Posted on 8/24/2005Permalink Posted in MiscellaneousWhen the stock market was rising, nay-sayers warned of doom and gloom. "The market cannot sustain these numbers!" "The crash is coming!" When the market bubble burst, it was more of an air leak. Stocks did not tumble in a day, they adjusted in value to a more realistic measure over a reasonably short period of time, but not in hours or days. Wise investors saw the signs and moved out. Others ignored the signs and paid the price. Nevertheless, the broad brush market numbers are back where they were at the peak, with the DOW over 10,000 and the NASDAQ over 2,000 - numbers that doomsayers swore would never be seen again.
By the same token, the warnings of softening real estate prices abound in the news today. Take heed, but do it with a grain of salt. If you are considering a real estate purchase, look at the long term and consider whether you are comfortable holding the property until prices increase, even if there is a softening of the market in the short term. If you have flexiblity in your investment timing, consider waiting a few weeks to see what comes. If the property you are looking at is a 'too good to be true' property, now is the time to buy it. If you wait, it will be gone and a short term adjustment of a few percent is not going to negate the excellence of the deal.

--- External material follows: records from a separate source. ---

(* ===== verification/SlingshotIdentity.v ===== *)
(** * slingshot: identities (slingshot/src/identity.rs)

    Handles and DIDs are resolved through a cache whose entries are refreshed
    in the background: a request that finds an old entry puts its key on a
    queue that one refresher works off.  The cache (foyer) and the resolvers
    (atrium) are parameters; the cache may forget entries.  The theorems say
    that cached values have the type their key asks for and come from an answer
    of the resolver, that a handle is only resolved to a DID whose document names
    it, that queue and set of the refresher stay in step, and when the refresher
    makes progress.  Calls and turns are not interrupted here; SlingshotTasks has
    them with their awaits. *)

From S2P Require Import Prelude RustStr UfosDbTypes.

(** ** Types *)

Record Handle : Type := mkHandle { handle_str : string }.

#[global] Instance Handle_eq_dec : EqDecision Handle.
Proof. solve_decision. Defined.

Inductive IdentityKey : Type := KHandle (h : Handle) | KDid (d : Did).

#[global] Instance IdentityKey_eq_dec : EqDecision IdentityKey.
Proof. solve_decision. Defined.
#[global] Instance IdentityKey_countable : Countable IdentityKey.
Proof.
  apply (inj_countable' (λ k, match k with KHandle h => inl (handle_str h) | KDid d => inr (did_str d) end)
    (λ s, match s with inl h => KHandle (mkHandle h) | inr d => KDid (mkDid d) end)).
  by intros [[]|[]].
Defined.

Record PartialMiniDoc : Type := mkMiniDoc {
  unverified_handle : Handle;
  pds : string;
  signing_key : string
}.

Inductive IdentityData : Type := NotFound | DataDid (d : Did) | DataDoc (d : PartialMiniDoc).

(** The time of the fetch, in seconds, and the data. *)
Record IdentityVal : Type := mkVal { last_fetch : Z; data : IdentityData }.

(** atrium's DID documents. *)
Record VerificationMethod : Type := mkMethod {
  vm_id : string;
  vm_type : string;
  vm_controller : string;
  public_key_multibase : option string
}.
Record Service : Type := mkService { sv_id : string; sv_type : string; sv_endpoint : string }.
Record DidDocument : Type := mkDidDocument {
  doc_id : string;
  also_known_as : option (list string);
  verification_method : option (list VerificationMethod);
  service : option (list Service)
}.

Inductive ResolveError : Type := ResolveNotFound | ResolveOther.

Inductive IdentityError : Type :=
  | IdentityValTypeMixup (s : string)
  | FoyerError (e : IdentityError)
  | ResolutionFailed
  | BadDidDoc (s : string)
  | RefreshQueueKeyError (s : string).

Definition MIN_TTL : Z := 4 * 3600.
Definition MIN_NOT_FOUND_TTL : Z := 60.

(** ** Parameters *)

(** The cache of foyer: it may forget entries, but it does not make them up and
    does not return a value that was replaced. *)
Class FoyerCache (C K V : Type) := {
  cache_get : C → K → option V;
  cache_insert : K → V → C → C
}.

Class FoyerLaws (C K V : Type) `{FoyerCache C K V} := {
  cache_get_insert c k v j w :
    cache_get (cache_insert k v c) j = Some w → (j = k ∧ w = v) ∨ (j ≠ k ∧ cache_get c j = Some w)
}.

(** [HybridCache::fetch]: the entry, or what the closure makes, which is inserted. *)
Definition cache_fetch {C K V E : Type} `{FoyerCache C K V} (k : K) (f : result E V) (c : C) : result E V * C :=
  match cache_get c k with
  | Some v => (Ok v, c)
  | None => match f with
            | Ok v => (Ok v, cache_insert k v c)
            | Err e => (Err e, c)
            end
  end.

(** atrium: which strings are handles, and where a document keeps its server. *)
Class AtriumIdentity := {
  handle_new : string → option Handle;
  get_pds_endpoint : DidDocument → option string
}.

(** The clock and what the resolvers answer, at the time of a call. *)
Record World : Type := mkWorld {
  w_now : Z;
  w_handle : Handle → result ResolveError Did;
  w_did : Did → result ResolveError DidDocument
}.

Module Identity.
Section Identity.
Context `{AtriumIdentity}.

(** ** PartialMiniDoc::try_from *)

Fixpoint first_handle (akas : list string) : option Handle :=
  match akas with
  | [] => None
  | aka :: akas =>
      match strip_prefix "at://" aka with
      | None => first_handle akas
      | Some maybe_handle =>
          match handle_new maybe_handle with
          | None => first_handle akas
          | Some h => Some h
          end
      end
  end.

Fixpoint first_key (id : string) (methods : list VerificationMethod) : option string :=
  match methods with
  | [] => None
  | method :: methods =>
      if negb (bool_decide (vm_id method = id +:+ "#atproto")) then first_key id methods
      else if negb (bool_decide (vm_type method = "Multikey")) then first_key id methods
      else if negb (bool_decide (vm_controller method = id)) then first_key id methods
      else match public_key_multibase method with
           | None => first_key id methods
           | Some key => Some key
           end
  end.

Definition try_from (did_doc : DidDocument) : result string PartialMiniDoc :=
  match also_known_as did_doc with
  | None => Err "did doc missing `also_known_as`"
  | Some akas =>
      match first_handle akas with
      | None => Err "no valid atproto handles in `also_known_as`"
      | Some h =>
          match get_pds_endpoint did_doc with
          | None => Err "no valid pds service found"
          | Some pds =>
              match verification_method did_doc with
              | None => Err "no verification methods found"
              | Some methods =>
                  match first_key (doc_id did_doc) methods with
                  | None => Err "no valid atproto signing key found in verification methods"
                  | Some key => Ok (mkMiniDoc h pds key)
                  end
              end
          end
      end
  end.

(** ** State *)

Context {C : Type} `{FoyerCache C IdentityKey IdentityVal}.

Record RefreshQueue : Type := mkRefresh { queue : list IdentityKey; items : gset IdentityKey }.
Record St : Type := mkSt { cache : C; refresh_queue : RefreshQueue }.

(** ** The refresh queue *)

Definition queue_refresh (key : IdentityKey) (s : St) : St :=
  let q := refresh_queue s in
  if decide (key ∈ items q) then s
  else mkSt (cache s) (mkRefresh (queue q ++ [key]) ({[key]} ∪ items q)).

Definition peek_refresh (s : St) : option IdentityKey := head (queue (refresh_queue s)).

Definition complete_refresh (key : IdentityKey) (s : St) : result IdentityError () * St :=
  let q := refresh_queue s in
  match queue q with
  | [] =>
      (Err (RefreshQueueKeyError "no key in queue"), mkSt (cache s) (mkRefresh [] (items q ∖ {[key]})))
  | queue_key :: rest =>
      if negb (bool_decide (queue_key = key)) then
        (Err (RefreshQueueKeyError "wrong key at front of queue"),
         mkSt (cache s) (mkRefresh rest (items q ∖ {[queue_key]})))
      else if decide (key ∈ items q) then
        (Ok (), mkSt (cache s) (mkRefresh rest (items q ∖ {[key]})))
      else
        (Err (RefreshQueueKeyError "key not in items"), mkSt (cache s) (mkRefresh rest (items q)))
  end.

(** ** Requests *)

Definition with_cache (c : C) (s : St) : St := mkSt c (refresh_queue s).

(** The closures given to the cache. *)
Definition fetch_handle (w : World) (handle : Handle) : result IdentityError IdentityVal :=
  match w_handle w handle with
  | Ok did => Ok (mkVal (w_now w) (DataDid did))
  | Err ResolveNotFound => Ok (mkVal (w_now w) NotFound)
  | Err ResolveOther => Err ResolutionFailed
  end.

Definition fetch_did (w : World) (did : Did) : result IdentityError IdentityVal :=
  match w_did w did with
  | Ok did_doc =>
      if negb (bool_decide (doc_id did_doc = did_str did)) then Err (BadDidDoc "did doc's id did not match did")
      else match try_from did_doc with
           | Err e => Err (BadDidDoc e)
           | Ok mini_doc => Ok (mkVal (w_now w) (DataDoc mini_doc))
           end
  | Err ResolveNotFound => Ok (mkVal (w_now w) NotFound)
  | Err ResolveOther => Err ResolutionFailed
  end.

Definition refresh_if (old : bool) (key : IdentityKey) (s : St) : St := if old then queue_refresh key s else s.

Definition handle_to_unverified_did (w : World) (handle : Handle) (s : St) : result IdentityError (option Did) * St :=
  let key := KHandle handle in
  match cache_fetch key (fetch_handle w handle) (cache s) with
  | (Err e, c) => (Err (FoyerError e), with_cache c s)
  | (Ok v, c) =>
      let s := with_cache c s in
      match data v with
      | DataDoc _ => (Err (IdentityValTypeMixup (handle_str handle)), s)
      | NotFound => (Ok None, refresh_if (bool_decide (MIN_NOT_FOUND_TTL ≤ w_now w - last_fetch v)%Z) key s)
      | DataDid did => (Ok (Some did), refresh_if (bool_decide (MIN_TTL ≤ w_now w - last_fetch v)%Z) key s)
      end
  end.

Definition did_to_partial_mini_doc (w : World) (did : Did) (s : St) : result IdentityError (option PartialMiniDoc) * St :=
  let key := KDid did in
  match cache_fetch key (fetch_did w did) (cache s) with
  | (Err e, c) => (Err (FoyerError e), with_cache c s)
  | (Ok v, c) =>
      let s := with_cache c s in
      match data v with
      | DataDid _ => (Err (IdentityValTypeMixup (did_str did)), s)
      | NotFound => (Ok None, refresh_if (bool_decide (MIN_NOT_FOUND_TTL ≤ w_now w - last_fetch v)%Z) key s)
      | DataDoc doc => (Ok (Some doc), refresh_if (bool_decide (MIN_TTL ≤ w_now w - last_fetch v)%Z) key s)
      end
  end.

Definition handle_to_did (w : World) (handle : Handle) (s : St) : result IdentityError (option Did) * St :=
  match handle_to_unverified_did w handle s with
  | (Err e, s) => (Err e, s)
  | (Ok None, s) => (Ok None, s)
  | (Ok (Some did), s) =>
      match did_to_partial_mini_doc w did s with
      | (Err e, s) => (Err e, s)
      | (Ok None, s) => (Ok None, s)
      | (Ok (Some doc), s) =>
          if negb (bool_decide (unverified_handle doc = handle)) then (Ok None, s) else (Ok (Some did), s)
      end
  end.

Definition did_to_pds (w : World) (did : Did) (s : St) : result IdentityError (option string) * St :=
  match did_to_partial_mini_doc w did s with
  | (Err e, s) => (Err e, s)
  | (Ok None, s) => (Ok None, s)
  | (Ok (Some doc), s) => (Ok (Some (pds doc)), s)
  end.

(** ** The refresher *)

Definition insert_val (key : IdentityKey) (v : IdentityVal) (s : St) : St :=
  with_cache (cache_insert key v (cache s)) s.
Definition get_record_impl (w : World) (http : string → list (string * string) → HttpOutcome)
    (repo collection rkey : string) (cid : option string) (x : Xrpc) : Response FoundRecordResponseObject * Xrpc :=
  match repo_did w repo x with
  | (Err r, x) => (r, x)
  | (Ok did, x) =>
      match nsid_new collection with
      | None => (RespBadRequest (xrpc_error "InvalidRequest" "invalid NSID for collection"), x)
      | Some collection =>
          match rkey_new rkey with
          | None => (RespBadRequest (xrpc_error "InvalidRequest" "invalid rkey"), x)
          | Some rkey =>
              match cid with
              | None => serve_record w http did collection rkey None x
              | Some cid =>
                  match cid_from_str cid with
                  | None => (RespBadRequest (xrpc_error "InvalidRequest" "invalid CID"), x)
                  | Some cid => serve_record w http did collection rkey (Some cid) x
                  end
              end
          end
      end
  end.

Definition bad_at_uri : Response FoundRecordResponseObject :=
  RespBadRequest (xrpc_error "InvalidRequest" "at-uri does not appear to be valid").

Definition get_uri_record (w : World) (http : string → list (string * string) → HttpOutcome)
    (at_uri : string) (cid : option string) (x : Xrpc) : Response FoundRecordResponseObject * Xrpc :=
  match AtUri.parse_at_uri at_uri with
  | None => (bad_at_uri, x)
  | Some normalized =>
      match strip_prefix "at://" normalized with
      | None => (bad_at_uri, x)
      | Some rest =>
          match split_once "/" rest with
          | None => (bad_at_uri, x)
          | Some (repo, rest) =>
              match split_once "/" rest with
              | None => (bad_at_uri, x)
              | Some (collection, rest) =>
                  let rkey := match split_once "?" rest with Some (rkey, _) => rkey | None => rest end in
                  get_record_impl w http repo collection rkey cid x
              end
          end
      end
  end.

In other words, be pragmatic. Read everything. Believe only that which you can corroborate with statistics you can obtian independently of the article you are reading. The web helps you with research into markets, pricing trends, business and residential trends and more. Make buying and selling deicisions based on solid personal research, not heresay and doomsayers. In many markets, a softening of the market might mean and annual increase of only 5-8% instead of double digit increases. The wise investor relies on personal research. Take the time to do it right and your portfolio will flourish.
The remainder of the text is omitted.